In the aftermath of the housing market crash in 2008, many potential first-time buyers have found themselves sidelined by rigid lending requirements and lack of capital.
After the bubble burst, big mortgage companies locked down their lending regulations in order to reduce the risk of default. Although the shareholders of these companies surely appreciated this strategy, this new era of conservative lending has been tough on people looking to buy their first home. With less capital available for down payments and shorter credit histories than the institutional investors who started snapping up foreclosed homes, it became very difficult for a first-time buyer to get qualified for a loan.
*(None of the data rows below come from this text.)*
#[export] Instance msg_id_eq_dec : EqDecision msg_id.
Proof. solve_decision. Defined.

(** A pointer into the heap. *)
Notation ptr := positive.

Record msg_t := mk_msg { msgID : msg_id; pData : option ptr; DataLen : Z }.

Record lte_pending_msg_t := mk_pending { msg_content : option ptr; msg_len : Z }.
Record lte_msg_queue_t := mk_queue {
  queue : list lte_pending_msg_t;
  q_head : Z;
  q_tail : Z;
  q_count : Z
}.

Record lte_uart_ctx_t := mk_uart_ctx {
  idle_timer : bool;
  send_wakeup_expire_timestamp_ms : Z;
  active : bool;
  tx_busy : bool;
  wakeup_pending : bool
}.

Inductive rx_buf := s_lte_rx_buf_1 | s_lte_rx_buf_2.

(** The transmission in progress: what the driver reads from. *)
Inductive tx_src := TxWake | TxData (len : Z).

(** The receiver of the driver, with the buffer being filled and the next one. *)
Inductive rx_state := RxOff | RxOn (cur : rx_buf) (next : option rx_buf) | RxStopping.

(** [tx], [rx] and [line] are the UART driver: the transmission in progress, the
    receiver, and what has left through the line; [command] and [cmd_index] are
    the static variables of [my_lte_handle_recv]. *)
Record lte := mk_lte {
  s_lte_uart_ctx : lte_uart_ctx_t;
  s_TxDoneSem : Z;
  s_sendDataBuf : list Z;
  lte_next_buf : rx_buf;
  s_lte_rb : ring_buffer_t;
  my_lte_msgq : list msg_t;
  s_lte_msg_queue : lte_msg_queue_t;
  s_lte_power_state : bool;
  g_bLteReady : bool;
  g_lte_ota_in_progress : bool;
  s_lte_factory : bool;
  heap : gmap ptr (list Z);
  tx : option tx_src;
  rx : rx_state;
  line : list (list Z);
  command : list Z;
  cmd_index : Z
}.

Definition set_uart_ctx (c : lte_uart_ctx_t) (s : lte) : lte :=
  mk_lte c (s_TxDoneSem s) (s_sendDataBuf s) (lte_next_buf s) (s_lte_rb s) (my_lte_msgq s) (s_lte_msg_queue s)
    (s_lte_power_state s) (g_bLteReady s) (g_lte_ota_in_progress s) (s_lte_factory s) (heap s) (tx s) (rx s) (line s)
    (command s) (cmd_index s).
Definition set_sem (n : Z) (s : lte) : lte :=
  mk_lte (s_lte_uart_ctx s) n (s_sendDataBuf s) (lte_next_buf s) (s_lte_rb s) (my_lte_msgq s) (s_lte_msg_queue s)
    (s_lte_power_state s) (g_bLteReady s) (g_lte_ota_in_progress s) (s_lte_factory s) (heap s) (tx s) (rx s) (line s)
    (command s) (cmd_index s).
Definition set_sendbuf (b : list Z) (s : lte) : lte :=
  mk_lte (s_lte_uart_ctx s) (s_TxDoneSem s) b (lte_next_buf s) (s_lte_rb s) (my_lte_msgq s) (s_lte_msg_queue s)
    (s_lte_power_state s) (g_bLteReady s) (g_lte_ota_in_progress s) (s_lte_factory s) (heap s) (tx s) (rx s) (line s)
    (command s) (cmd_index s).
Definition set_rx (b : rx_buf) (r : rx_state) (s : lte) : lte :=
  mk_lte (s_lte_uart_ctx s) (s_TxDoneSem s) (s_sendDataBuf s) b (s_lte_rb s) (my_lte_msgq s) (s_lte_msg_queue s)
    (s_lte_power_state s) (g_bLteReady s) (g_lte_ota_in_progress s) (s_lte_factory s) (heap s) (tx s) r (line s)
    (command s) (cmd_index s).
Definition set_rb (rb : ring_buffer_t) (s : lte) : lte :=
  mk_lte (s_lte_uart_ctx s) (s_TxDoneSem s) (s_sendDataBuf s) (lte_next_buf s) rb (my_lte_msgq s) (s_lte_msg_queue s)
    (s_lte_power_state s) (g_bLteReady s) (g_lte_ota_in_progress s) (s_lte_factory s) (heap s) (tx s) (rx s) (line s)
    (command s) (cmd_index s).
Definition set_msgq (q : list msg_t) (s : lte) : lte :=
  mk_lte (s_lte_uart_ctx s) (s_TxDoneSem s) (s_sendDataBuf s) (lte_next_buf s) (s_lte_rb s) q (s_lte_msg_queue s)
    (s_lte_power_state s) (g_bLteReady s) (g_lte_ota_in_progress s) (s_lte_factory s) (heap s) (tx s) (rx s) (line s)
    (command s) (cmd_index s).
Definition set_queue (q : lte_msg_queue_t) (s : lte) : lte :=
  mk_lte (s_lte_uart_ctx s) (s_TxDoneSem s) (s_sendDataBuf s) (lte_next_buf s) (s_lte_rb s) (my_lte_msgq s) q
    (s_lte_power_state s) (g_bLteReady s) (g_lte_ota_in_progress s) (s_lte_factory s) (heap s) (tx s) (rx s) (line s)
    (command s) (cmd_index s).
Definition set_power (p r : bool) (s : lte) : lte :=
  mk_lte (s_lte_uart_ctx s) (s_TxDoneSem s) (s_sendDataBuf s) (lte_next_buf s) (s_lte_rb s) (my_lte_msgq s)
    (s_lte_msg_queue s) p r (g_lte_ota_in_progress s) (s_lte_factory s) (heap s) (tx s) (rx s) (line s)
    (command s) (cmd_index s).
Definition set_factory (b : bool) (s : lte) : lte :=
  mk_lte (s_lte_uart_ctx s) (s_TxDoneSem s) (s_sendDataBuf s) (lte_next_buf s) (s_lte_rb s) (my_lte_msgq s)
    (s_lte_msg_queue s) (s_lte_power_state s) (g_bLteReady s) (g_lte_ota_in_progress s) b (heap s) (tx s) (rx s) (line s)
    (command s) (cmd_index s).
Definition set_ota (b : bool) (s : lte) : lte :=
  mk_lte (s_lte_uart_ctx s) (s_TxDoneSem s) (s_sendDataBuf s) (lte_next_buf s) (s_lte_rb s) (my_lte_msgq s)
    (s_lte_msg_queue s) (s_lte_power_state s) (g_bLteReady s) b (s_lte_factory s) (heap s) (tx s) (rx s) (line s)
    (command s) (cmd_index s).
Definition set_heap (h : gmap ptr (list Z)) (s : lte) : lte :=
  mk_lte (s_lte_uart_ctx s) (s_TxDoneSem s) (s_sendDataBuf s) (lte_next_buf s) (s_lte_rb s) (my_lte_msgq s)
    (s_lte_msg_queue s) (s_lte_power_state s) (g_bLteReady s) (g_lte_ota_in_progress s) (s_lte_factory s) h (tx s) (rx s)
    (line s) (command s) (cmd_index s).
Definition set_tx (t : option tx_src) (l : list (list Z)) (s : lte) : lte :=
  mk_lte (s_lte_uart_ctx s) (s_TxDoneSem s) (s_sendDataBuf s) (lte_next_buf s) (s_lte_rb s) (my_lte_msgq s)
    (s_lte_msg_queue s) (s_lte_power_state s) (g_bLteReady s) (g_lte_ota_in_progress s) (s_lte_factory s) (heap s) t (rx s) l
    (command s) (cmd_index s).

Definition set_command (b : list Z) (i : Z) (s : lte) : lte :=
  mk_lte (s_lte_uart_ctx s) (s_TxDoneSem s) (s_sendDataBuf s) (lte_next_buf s) (s_lte_rb s) (my_lte_msgq s) (s_lte_msg_queue s)
    (s_lte_power_state s) (g_bLteReady s) (g_lte_ota_in_progress s) (s_lte_factory s) (heap s) (tx s) (rx s) (line s) b i.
Now that the housing market seems to have stabilized, many of those investors are ready to unload their properties in order to realize their investment. More inventory is becoming available for home buyers, but a tough job market and astronomical student loans means that many of the Millennials who are finally ready to buy a home have found themselves unable to meet the down payment demands of the lenders.
Enter Fannie Mae’s new My Community Mortgage program: first-time buyers or buyers who have not owned in the past three years may now be eligible for a 97% LTV option, meaning they would only have to pay 3% down. The lending regulations are still strict – eligibility requirements still includes underwriting, income documentation, and risk management standards, and the loans require Private Mortgage Insurance (PMI) that can add an additional 1% of your loan to your monthly payments.
Although Fannie Mae is still taking precautionary measures to make sure that they are lending responsibly, Vice President Andrew Bon Salle says that their “goal is to help additional qualified borrowers gain access to mortgages,” which should benefit the entire industry. When first-time buyers are able to buy “starter homes,” it allows the sellers to move up, creating a healthier housing market. Fannie Mae is also offering some new tools to their customers and clarifying their policies to help lenders better evaluate the risks of these loans.